WHAT YOU SHOULD DO -> Where does the word "CategoryCount" occur in the data below? Copy each line that holds it.
··· SOURCE DATA
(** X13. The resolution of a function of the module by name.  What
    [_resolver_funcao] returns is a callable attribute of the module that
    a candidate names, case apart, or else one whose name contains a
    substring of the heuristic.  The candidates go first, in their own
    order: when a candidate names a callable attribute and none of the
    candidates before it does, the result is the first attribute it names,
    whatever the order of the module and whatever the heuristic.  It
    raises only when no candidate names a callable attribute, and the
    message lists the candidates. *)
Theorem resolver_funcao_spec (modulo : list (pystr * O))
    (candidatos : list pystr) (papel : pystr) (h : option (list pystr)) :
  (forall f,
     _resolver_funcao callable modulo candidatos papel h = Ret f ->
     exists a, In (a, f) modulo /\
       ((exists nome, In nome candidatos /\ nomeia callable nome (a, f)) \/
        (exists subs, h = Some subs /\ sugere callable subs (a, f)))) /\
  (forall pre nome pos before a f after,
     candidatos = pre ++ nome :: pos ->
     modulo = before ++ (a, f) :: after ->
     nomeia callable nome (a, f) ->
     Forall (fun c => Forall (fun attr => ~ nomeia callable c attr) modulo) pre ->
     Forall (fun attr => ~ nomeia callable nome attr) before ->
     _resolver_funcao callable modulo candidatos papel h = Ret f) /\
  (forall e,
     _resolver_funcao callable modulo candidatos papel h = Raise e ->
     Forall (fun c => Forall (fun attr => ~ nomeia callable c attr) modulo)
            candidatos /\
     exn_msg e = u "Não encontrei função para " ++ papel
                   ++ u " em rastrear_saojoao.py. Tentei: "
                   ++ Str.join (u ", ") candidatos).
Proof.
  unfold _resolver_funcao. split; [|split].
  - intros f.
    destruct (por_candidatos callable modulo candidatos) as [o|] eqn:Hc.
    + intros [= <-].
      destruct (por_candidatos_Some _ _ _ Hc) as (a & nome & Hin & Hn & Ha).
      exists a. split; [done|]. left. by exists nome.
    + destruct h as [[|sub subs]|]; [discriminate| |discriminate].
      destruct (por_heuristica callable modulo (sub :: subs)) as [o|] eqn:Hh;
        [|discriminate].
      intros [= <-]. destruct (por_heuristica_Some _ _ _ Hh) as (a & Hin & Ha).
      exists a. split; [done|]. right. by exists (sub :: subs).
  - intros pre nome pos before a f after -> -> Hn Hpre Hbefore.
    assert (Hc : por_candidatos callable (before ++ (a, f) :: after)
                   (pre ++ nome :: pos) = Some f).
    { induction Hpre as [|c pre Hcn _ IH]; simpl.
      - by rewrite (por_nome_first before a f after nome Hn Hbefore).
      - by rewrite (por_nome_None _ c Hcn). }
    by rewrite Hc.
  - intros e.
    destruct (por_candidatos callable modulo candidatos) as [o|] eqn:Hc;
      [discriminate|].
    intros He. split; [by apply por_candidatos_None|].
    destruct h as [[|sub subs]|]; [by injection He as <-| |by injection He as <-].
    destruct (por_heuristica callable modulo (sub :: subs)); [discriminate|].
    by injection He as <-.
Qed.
······
··· SOURCE DATA
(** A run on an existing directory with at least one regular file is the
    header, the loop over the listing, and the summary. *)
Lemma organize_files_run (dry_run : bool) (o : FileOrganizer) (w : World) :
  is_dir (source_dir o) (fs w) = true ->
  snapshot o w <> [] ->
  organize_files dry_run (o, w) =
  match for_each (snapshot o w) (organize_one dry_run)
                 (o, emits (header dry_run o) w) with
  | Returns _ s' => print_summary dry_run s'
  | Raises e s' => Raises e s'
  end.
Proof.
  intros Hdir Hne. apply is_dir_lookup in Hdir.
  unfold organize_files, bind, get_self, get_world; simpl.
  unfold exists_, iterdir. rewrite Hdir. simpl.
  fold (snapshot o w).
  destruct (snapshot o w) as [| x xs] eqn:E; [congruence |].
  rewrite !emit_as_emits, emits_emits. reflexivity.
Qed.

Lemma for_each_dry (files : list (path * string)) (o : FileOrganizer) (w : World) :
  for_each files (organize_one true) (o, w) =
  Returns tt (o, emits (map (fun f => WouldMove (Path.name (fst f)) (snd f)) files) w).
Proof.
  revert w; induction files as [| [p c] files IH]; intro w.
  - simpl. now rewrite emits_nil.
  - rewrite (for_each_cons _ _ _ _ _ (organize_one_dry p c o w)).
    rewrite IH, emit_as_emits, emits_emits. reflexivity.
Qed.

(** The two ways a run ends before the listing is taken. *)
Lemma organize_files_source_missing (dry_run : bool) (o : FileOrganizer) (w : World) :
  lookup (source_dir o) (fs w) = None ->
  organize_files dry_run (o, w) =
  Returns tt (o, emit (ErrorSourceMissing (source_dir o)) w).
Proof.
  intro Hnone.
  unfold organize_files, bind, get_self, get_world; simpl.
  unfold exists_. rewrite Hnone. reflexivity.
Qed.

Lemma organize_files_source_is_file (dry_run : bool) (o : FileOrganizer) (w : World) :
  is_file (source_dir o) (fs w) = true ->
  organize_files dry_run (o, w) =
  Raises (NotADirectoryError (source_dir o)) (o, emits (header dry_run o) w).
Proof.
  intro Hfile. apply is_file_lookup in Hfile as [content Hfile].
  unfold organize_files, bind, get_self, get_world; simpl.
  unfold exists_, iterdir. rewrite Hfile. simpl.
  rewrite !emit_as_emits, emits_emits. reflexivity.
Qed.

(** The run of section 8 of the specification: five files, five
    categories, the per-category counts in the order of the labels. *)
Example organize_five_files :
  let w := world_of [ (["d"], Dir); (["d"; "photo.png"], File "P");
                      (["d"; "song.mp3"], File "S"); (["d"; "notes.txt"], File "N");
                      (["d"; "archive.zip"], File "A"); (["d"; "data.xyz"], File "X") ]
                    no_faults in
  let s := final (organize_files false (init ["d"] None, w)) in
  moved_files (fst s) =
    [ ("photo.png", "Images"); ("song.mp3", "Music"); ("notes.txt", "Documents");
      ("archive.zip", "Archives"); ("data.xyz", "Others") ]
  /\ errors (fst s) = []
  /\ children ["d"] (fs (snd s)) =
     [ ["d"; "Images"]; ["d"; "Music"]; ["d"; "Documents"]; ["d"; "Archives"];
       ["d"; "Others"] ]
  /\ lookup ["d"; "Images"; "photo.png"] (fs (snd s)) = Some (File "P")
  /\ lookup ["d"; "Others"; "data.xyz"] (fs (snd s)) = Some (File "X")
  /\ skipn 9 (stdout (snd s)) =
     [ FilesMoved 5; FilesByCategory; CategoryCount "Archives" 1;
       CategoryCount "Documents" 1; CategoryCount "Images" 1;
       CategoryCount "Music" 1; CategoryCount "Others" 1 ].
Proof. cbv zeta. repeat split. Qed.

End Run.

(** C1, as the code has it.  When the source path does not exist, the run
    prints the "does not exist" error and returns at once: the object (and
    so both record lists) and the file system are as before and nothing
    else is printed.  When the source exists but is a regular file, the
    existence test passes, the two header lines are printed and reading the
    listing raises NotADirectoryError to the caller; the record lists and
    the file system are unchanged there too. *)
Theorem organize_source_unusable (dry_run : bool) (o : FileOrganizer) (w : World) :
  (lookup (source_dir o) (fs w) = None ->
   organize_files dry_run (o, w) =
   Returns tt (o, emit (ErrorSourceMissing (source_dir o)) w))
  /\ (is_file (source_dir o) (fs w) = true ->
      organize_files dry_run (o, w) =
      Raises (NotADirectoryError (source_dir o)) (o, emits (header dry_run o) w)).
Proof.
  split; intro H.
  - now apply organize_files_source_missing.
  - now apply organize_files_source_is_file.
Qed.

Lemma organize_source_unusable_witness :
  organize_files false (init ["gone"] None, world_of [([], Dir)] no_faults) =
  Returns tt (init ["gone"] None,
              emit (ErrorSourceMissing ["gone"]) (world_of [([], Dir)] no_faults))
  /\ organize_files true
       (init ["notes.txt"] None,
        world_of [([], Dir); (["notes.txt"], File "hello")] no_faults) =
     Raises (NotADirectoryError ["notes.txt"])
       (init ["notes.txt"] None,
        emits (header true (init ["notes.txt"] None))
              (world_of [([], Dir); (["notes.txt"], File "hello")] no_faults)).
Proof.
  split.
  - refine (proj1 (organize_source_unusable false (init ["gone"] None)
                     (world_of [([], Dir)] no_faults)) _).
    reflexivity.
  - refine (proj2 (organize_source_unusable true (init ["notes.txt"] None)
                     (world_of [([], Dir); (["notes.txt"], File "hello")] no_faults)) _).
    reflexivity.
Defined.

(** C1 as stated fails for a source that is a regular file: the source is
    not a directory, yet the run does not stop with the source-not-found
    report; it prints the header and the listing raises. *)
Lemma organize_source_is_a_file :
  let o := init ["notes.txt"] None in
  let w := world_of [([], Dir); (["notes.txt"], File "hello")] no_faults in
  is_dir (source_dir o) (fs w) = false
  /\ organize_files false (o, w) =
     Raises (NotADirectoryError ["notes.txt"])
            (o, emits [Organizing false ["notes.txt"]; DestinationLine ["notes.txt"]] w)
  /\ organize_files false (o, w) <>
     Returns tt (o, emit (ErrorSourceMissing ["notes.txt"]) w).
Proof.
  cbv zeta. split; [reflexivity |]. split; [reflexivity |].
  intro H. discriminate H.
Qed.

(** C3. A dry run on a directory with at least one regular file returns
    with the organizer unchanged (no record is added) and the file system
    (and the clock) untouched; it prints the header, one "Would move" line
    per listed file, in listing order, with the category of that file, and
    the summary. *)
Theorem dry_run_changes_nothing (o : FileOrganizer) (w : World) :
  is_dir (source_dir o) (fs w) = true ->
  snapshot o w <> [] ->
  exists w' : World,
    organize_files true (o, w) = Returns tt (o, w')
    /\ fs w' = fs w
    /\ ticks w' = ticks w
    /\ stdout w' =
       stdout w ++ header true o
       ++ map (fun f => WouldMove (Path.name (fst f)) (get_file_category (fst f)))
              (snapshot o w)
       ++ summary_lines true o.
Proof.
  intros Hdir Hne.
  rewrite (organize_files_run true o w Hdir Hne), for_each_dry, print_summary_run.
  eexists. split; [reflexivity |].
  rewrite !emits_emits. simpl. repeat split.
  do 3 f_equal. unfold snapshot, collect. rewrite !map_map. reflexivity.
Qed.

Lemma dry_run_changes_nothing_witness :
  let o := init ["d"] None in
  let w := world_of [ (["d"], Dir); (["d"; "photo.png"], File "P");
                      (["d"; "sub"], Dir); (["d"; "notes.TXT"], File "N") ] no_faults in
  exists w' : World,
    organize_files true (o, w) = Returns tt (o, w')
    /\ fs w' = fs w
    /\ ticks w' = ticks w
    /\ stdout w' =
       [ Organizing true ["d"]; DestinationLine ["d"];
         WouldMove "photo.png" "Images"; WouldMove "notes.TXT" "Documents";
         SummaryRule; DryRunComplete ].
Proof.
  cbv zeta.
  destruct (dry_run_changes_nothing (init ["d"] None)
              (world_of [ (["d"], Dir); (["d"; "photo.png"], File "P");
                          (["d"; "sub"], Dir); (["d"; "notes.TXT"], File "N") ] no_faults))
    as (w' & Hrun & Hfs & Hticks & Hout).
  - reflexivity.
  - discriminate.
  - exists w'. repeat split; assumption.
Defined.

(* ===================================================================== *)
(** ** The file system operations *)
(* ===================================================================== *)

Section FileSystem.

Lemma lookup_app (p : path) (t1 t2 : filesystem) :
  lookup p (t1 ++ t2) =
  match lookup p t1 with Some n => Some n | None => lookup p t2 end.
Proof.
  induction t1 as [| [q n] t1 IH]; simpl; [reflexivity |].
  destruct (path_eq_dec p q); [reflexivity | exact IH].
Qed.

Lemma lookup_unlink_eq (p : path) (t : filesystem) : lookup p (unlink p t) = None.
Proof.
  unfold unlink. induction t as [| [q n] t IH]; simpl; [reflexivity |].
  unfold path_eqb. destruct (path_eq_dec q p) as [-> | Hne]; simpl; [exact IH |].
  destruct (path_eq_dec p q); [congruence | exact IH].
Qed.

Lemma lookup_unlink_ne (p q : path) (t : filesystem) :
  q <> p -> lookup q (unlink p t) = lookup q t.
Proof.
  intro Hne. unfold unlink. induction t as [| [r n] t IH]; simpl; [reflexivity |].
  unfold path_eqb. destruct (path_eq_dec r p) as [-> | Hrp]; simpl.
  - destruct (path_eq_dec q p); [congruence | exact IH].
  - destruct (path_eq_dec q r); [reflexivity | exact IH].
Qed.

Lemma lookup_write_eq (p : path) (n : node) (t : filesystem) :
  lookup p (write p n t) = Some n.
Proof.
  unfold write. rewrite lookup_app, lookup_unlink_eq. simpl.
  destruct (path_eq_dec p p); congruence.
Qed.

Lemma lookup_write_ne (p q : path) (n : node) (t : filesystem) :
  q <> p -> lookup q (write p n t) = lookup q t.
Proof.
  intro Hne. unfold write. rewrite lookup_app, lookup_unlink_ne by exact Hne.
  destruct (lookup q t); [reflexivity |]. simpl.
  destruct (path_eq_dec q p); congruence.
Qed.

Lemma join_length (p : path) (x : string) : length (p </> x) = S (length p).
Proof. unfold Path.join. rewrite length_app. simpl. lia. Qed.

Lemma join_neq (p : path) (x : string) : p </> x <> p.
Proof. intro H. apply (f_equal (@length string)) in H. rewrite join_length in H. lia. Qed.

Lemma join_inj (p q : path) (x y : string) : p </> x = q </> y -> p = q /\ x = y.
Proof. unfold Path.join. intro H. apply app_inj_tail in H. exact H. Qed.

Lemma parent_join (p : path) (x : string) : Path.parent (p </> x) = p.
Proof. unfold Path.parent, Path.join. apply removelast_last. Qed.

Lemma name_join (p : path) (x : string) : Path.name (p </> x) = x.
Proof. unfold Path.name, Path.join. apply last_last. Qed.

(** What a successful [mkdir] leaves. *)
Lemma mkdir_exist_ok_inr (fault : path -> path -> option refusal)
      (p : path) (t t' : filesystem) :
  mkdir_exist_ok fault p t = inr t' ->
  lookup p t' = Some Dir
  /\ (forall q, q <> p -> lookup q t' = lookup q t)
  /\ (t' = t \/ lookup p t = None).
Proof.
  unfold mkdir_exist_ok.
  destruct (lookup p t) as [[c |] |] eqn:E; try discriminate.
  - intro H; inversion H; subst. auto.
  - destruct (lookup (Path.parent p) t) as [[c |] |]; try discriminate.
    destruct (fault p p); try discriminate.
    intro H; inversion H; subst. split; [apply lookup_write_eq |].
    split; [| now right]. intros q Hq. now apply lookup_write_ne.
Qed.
······
··· SOURCE DATA
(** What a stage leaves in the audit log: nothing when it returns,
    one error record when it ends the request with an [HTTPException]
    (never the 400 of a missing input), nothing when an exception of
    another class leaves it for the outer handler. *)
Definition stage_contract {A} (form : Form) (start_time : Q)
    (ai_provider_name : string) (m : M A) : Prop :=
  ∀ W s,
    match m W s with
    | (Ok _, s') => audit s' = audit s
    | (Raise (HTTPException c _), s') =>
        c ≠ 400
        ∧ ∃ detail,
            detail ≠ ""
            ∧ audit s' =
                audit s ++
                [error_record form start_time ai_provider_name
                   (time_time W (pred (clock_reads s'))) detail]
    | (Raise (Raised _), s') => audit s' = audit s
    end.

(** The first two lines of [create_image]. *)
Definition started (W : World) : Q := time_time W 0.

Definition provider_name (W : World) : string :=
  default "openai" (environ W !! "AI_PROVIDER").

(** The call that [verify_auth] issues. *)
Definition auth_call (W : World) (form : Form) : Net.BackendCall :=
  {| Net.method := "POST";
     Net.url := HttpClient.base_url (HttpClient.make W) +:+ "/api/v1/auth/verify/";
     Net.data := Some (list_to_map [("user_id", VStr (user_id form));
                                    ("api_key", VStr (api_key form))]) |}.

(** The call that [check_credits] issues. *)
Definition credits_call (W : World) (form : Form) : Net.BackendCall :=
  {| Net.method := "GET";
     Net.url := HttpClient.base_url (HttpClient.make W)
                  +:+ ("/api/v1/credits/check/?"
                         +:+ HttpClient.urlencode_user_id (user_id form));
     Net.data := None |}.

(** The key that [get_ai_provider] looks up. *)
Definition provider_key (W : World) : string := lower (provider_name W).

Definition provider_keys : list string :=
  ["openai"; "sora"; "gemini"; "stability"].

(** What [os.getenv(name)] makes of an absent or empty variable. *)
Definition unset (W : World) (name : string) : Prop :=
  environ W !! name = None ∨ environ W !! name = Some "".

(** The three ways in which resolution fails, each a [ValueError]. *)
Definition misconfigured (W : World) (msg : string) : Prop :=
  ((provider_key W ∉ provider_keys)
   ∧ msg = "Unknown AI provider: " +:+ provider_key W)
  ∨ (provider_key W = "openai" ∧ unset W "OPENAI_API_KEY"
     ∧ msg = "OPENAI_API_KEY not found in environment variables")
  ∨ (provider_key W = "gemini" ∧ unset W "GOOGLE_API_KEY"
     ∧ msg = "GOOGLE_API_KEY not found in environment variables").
······
EXERCISE RESPONSE ->
     [ FilesMoved 5; FilesByCategory; CategoryCount "Archives" 1;
       CategoryCount "Documents" 1; CategoryCount "Images" 1;
       CategoryCount "Music" 1; CategoryCount "Others" 1 ].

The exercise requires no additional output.